* **TASK PROMPT**
Below are the entries to work from; restate word for word the portion that opens with the line containing "account is not" and closes with the line containing "(fun e => mret (plain_reply", keeping both.
++++++
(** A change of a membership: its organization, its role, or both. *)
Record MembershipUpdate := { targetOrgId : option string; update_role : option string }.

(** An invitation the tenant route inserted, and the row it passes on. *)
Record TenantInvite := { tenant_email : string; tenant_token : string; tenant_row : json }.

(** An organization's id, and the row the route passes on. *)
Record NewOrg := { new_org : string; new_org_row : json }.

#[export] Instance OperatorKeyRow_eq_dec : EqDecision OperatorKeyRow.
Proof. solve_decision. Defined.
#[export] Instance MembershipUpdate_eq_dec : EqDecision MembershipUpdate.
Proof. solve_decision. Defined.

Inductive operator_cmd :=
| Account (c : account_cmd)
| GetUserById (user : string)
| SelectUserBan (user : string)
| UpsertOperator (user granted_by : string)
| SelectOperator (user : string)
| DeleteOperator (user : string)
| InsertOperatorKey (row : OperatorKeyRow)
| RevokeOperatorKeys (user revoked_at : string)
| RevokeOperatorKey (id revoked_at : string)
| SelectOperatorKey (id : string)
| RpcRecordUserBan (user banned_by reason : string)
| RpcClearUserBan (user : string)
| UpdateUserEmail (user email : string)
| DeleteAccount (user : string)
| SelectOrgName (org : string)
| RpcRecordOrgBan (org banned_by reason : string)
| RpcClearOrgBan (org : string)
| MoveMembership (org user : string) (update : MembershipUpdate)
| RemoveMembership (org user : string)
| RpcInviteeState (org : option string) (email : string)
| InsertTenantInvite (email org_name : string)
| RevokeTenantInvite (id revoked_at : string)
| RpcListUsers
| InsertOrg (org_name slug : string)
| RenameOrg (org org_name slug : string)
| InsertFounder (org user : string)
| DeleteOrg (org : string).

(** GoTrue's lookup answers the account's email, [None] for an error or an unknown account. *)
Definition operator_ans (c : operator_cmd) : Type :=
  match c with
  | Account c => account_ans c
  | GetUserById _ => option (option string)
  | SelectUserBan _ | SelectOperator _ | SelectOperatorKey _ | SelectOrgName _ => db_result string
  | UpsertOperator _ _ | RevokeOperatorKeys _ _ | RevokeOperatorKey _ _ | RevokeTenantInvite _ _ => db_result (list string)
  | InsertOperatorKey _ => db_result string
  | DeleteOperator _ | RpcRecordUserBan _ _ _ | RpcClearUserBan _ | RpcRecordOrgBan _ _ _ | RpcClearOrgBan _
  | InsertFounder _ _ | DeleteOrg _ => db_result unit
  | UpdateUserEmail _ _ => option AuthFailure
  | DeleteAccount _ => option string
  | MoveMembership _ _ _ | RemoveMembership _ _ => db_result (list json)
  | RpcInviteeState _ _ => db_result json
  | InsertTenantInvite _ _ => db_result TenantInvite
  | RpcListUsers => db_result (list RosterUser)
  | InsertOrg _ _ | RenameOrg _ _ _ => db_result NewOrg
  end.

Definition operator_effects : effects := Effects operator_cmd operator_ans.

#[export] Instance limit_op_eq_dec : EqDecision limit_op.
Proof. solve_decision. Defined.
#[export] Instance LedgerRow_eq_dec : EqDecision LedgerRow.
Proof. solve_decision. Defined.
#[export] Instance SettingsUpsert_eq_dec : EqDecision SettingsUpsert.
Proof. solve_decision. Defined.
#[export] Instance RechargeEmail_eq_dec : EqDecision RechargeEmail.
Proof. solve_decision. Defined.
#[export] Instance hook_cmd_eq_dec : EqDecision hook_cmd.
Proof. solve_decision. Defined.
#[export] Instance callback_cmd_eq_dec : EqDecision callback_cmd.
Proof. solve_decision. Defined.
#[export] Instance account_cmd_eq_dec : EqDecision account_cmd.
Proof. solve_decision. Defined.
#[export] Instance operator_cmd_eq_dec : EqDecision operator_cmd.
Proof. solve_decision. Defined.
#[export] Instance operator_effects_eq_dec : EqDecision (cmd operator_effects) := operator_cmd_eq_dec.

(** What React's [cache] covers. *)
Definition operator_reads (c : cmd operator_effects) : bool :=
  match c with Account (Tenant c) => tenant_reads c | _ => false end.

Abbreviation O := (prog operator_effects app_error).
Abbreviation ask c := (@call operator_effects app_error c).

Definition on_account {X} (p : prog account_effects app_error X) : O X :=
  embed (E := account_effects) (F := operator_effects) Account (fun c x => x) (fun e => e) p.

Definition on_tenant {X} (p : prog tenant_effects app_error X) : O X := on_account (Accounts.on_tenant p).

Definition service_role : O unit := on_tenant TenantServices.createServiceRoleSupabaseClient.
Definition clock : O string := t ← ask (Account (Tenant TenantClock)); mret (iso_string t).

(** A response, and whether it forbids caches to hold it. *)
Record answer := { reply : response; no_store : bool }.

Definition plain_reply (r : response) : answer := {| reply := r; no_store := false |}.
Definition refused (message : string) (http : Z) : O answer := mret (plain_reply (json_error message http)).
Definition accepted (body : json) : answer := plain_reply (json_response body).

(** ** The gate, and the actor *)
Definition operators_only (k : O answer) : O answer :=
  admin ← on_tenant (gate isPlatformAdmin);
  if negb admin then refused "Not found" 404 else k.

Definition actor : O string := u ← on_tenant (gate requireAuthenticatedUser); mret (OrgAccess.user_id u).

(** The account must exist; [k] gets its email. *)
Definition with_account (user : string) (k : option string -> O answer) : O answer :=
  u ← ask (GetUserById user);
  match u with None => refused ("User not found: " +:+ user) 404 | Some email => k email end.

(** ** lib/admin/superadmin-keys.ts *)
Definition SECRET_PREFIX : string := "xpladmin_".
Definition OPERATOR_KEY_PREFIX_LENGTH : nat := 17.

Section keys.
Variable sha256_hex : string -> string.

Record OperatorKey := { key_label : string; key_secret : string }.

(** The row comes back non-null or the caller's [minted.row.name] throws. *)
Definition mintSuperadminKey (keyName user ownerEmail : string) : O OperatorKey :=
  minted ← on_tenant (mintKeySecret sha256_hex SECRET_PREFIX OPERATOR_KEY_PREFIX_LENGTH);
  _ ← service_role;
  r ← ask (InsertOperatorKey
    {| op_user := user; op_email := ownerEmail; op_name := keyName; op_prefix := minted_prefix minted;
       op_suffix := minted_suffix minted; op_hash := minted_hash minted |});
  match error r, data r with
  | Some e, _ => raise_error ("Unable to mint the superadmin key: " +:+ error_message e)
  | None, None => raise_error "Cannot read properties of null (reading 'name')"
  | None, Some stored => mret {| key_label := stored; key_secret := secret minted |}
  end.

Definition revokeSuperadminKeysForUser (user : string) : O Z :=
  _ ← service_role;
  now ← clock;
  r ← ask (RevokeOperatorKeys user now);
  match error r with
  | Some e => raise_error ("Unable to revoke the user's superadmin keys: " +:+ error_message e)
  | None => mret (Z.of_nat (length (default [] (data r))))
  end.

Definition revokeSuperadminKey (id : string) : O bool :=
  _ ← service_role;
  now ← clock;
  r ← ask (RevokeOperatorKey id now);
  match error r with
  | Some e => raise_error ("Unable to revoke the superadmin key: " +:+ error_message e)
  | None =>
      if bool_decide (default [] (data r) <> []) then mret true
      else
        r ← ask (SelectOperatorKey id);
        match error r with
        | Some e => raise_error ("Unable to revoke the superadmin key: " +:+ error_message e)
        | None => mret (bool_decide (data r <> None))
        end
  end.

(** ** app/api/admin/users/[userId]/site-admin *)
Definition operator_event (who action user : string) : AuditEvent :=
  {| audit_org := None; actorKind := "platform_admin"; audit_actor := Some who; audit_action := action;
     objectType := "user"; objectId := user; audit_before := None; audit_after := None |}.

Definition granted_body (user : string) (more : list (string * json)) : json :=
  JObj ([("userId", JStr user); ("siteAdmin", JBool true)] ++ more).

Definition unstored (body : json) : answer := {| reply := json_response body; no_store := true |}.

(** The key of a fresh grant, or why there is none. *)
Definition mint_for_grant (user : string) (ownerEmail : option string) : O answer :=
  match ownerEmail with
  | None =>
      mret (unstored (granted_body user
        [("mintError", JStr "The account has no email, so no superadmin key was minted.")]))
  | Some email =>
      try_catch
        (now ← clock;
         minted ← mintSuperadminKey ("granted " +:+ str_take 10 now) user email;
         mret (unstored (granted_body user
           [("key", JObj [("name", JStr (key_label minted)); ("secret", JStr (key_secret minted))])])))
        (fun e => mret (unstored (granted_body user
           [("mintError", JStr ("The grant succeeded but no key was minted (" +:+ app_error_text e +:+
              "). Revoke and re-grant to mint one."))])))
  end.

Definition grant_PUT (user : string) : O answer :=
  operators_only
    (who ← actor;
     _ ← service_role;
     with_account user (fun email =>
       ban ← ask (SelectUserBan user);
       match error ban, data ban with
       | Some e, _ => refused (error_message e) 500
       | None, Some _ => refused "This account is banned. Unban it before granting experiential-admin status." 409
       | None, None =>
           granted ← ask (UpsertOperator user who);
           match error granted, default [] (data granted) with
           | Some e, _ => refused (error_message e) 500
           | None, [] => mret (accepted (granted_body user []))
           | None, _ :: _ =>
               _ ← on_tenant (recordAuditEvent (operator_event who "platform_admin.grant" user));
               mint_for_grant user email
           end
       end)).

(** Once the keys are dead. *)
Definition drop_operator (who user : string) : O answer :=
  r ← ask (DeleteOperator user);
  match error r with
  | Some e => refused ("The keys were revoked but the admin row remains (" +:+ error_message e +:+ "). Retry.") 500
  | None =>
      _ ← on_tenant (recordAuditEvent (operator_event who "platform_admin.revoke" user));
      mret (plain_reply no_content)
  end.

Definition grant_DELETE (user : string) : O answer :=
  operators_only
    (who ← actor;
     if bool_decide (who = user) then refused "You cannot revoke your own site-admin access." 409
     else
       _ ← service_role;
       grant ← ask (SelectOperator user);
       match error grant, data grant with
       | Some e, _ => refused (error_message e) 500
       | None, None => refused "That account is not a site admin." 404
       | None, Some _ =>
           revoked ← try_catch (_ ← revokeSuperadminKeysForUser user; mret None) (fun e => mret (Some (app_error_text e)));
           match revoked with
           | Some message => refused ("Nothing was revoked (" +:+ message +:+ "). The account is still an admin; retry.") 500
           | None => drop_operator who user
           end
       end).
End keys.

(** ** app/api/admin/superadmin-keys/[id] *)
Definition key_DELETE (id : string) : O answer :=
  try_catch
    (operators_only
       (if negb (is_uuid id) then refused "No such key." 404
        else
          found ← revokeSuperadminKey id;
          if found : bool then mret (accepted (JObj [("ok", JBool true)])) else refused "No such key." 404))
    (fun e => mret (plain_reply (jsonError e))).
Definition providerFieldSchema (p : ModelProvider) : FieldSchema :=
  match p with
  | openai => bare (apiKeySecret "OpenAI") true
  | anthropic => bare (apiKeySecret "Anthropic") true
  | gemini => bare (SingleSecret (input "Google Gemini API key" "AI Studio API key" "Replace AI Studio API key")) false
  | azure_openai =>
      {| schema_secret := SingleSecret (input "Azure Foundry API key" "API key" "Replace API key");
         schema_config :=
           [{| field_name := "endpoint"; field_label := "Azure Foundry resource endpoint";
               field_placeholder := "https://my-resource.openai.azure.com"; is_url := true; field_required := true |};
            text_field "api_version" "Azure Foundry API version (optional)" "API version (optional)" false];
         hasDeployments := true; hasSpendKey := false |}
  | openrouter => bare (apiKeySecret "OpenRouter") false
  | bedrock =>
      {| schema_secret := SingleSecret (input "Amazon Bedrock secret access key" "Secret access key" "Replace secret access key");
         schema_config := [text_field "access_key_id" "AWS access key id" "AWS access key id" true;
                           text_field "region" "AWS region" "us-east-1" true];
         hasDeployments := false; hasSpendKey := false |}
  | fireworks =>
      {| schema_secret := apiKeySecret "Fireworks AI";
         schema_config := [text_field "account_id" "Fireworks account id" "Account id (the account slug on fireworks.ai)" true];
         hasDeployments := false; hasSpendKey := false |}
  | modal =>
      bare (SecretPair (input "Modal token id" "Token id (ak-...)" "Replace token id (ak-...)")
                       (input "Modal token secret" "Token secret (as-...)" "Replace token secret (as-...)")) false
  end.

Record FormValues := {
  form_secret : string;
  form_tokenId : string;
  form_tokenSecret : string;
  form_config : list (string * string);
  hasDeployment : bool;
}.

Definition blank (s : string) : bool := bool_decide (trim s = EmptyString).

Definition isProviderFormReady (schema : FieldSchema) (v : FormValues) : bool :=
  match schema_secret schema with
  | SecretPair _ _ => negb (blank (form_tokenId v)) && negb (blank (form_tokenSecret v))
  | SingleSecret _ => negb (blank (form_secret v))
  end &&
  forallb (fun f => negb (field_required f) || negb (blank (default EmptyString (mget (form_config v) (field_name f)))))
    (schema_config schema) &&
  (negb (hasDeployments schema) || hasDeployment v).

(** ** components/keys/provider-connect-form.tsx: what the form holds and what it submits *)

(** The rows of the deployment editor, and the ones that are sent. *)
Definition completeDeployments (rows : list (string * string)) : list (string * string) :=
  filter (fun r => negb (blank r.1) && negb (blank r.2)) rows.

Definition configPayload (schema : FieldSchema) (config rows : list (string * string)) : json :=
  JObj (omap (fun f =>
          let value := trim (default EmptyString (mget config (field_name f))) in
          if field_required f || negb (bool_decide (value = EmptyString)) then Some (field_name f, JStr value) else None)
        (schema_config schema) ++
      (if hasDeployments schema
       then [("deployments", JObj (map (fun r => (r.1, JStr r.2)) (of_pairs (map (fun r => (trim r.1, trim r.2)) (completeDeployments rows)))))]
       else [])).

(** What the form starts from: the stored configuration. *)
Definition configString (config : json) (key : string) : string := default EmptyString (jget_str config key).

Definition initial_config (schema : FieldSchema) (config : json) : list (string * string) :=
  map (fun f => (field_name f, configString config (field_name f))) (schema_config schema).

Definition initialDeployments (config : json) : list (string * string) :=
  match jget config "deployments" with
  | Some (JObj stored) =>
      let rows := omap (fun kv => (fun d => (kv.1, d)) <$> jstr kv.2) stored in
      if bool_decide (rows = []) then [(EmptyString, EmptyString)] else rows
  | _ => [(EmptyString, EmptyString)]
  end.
++++++
* **EXERCISE RESPONSE**
       | None, None => refused "That account is not a site admin." 404
       | None, Some _ =>
           revoked ← try_catch (_ ← revokeSuperadminKeysForUser user; mret None) (fun e => mret (Some (app_error_text e)));
           match revoked with
           | Some message => refused ("Nothing was revoked (" +:+ message +:+ "). The account is still an admin; retry.") 500
           | None => drop_operator who user
           end
       end).
End keys.

(** ** app/api/admin/superadmin-keys/[id] *)
Definition key_DELETE (id : string) : O answer :=
  try_catch
    (operators_only
       (if negb (is_uuid id) then refused "No such key." 404
        else
          found ← revokeSuperadminKey id;
          if found : bool then mret (accepted (JObj [("ok", JBool true)])) else refused "No such key." 404))
    (fun e => mret (plain_reply (jsonError e))).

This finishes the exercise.